*WHAT IS REQUIRED*. Keep to one stretch of the data below, the lines from the one with "variable that [sscanf]" up to and including the one with "byte-wise lexicographic comparison.", and return that stretch exactly.

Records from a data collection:
- - - - - - -
(** * Hotel booking system: the booking engine, embedded from the C sources

    The program keeps its records in colon-delimited text files and reads
    them back with [fgets] and [sscanf].  The embedding keeps that level:
    a file is its text, a record is what [sscanf] stores for a line, and a
    variable that [sscanf] does not reach keeps what it held before.

    Conventions of the model.
    - C strings are [string]s without the NUL character; [strcmp] is the
      byte-wise lexicographic comparison.
    - [int] values read by [%d] are mathematical integers; a number that
      does not fit an [int] is outside the model (C leaves it undefined):
      the statements about the integers that a text holds are made for
      integers that fit ([fits_int]).
    - [float] is IEEE binary32 with round-to-nearest-even ([SpecFloat] at
      precision 24), and [float] expressions are evaluated in [float];
      of the numbers that [%f] reads, hexadecimal literals and the
      parenthesised payload of a NaN are left out.
    - The character arrays of the source are not bounded: a field longer
      than its array is outside the model.  The arrays of records are
      bounded: a store past their end has no defined behaviour.
    - A local variable read before it is written has an indeterminate
      value: every function that has such locals takes their initial
      contents as an argument.
    - [fopen] fails to open a file for reading when the file does not
      exist; opening a file for writing or for appending succeeds.
    - The clock is an argument.  [mktime] is that of a time zone whose
      standard time has a fixed offset from UTC; [strftime] is modelled
      for the years 1000 to 9999, which [%Y] writes in four digits. *)

From Stdlib Require Import ZArith List Bool String Ascii Lia.
From Stdlib Require Import Permutation Sorting.Sorted.
From Stdlib Require Import Floats.SpecFloat.
Import ListNotations.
- - - - - - -
*OUTPUT BELOW*.
    variable that [sscanf] does not reach keeps what it held before.

    Conventions of the model.
    - C strings are [string]s without the NUL character; [strcmp] is the
      byte-wise lexicographic comparison.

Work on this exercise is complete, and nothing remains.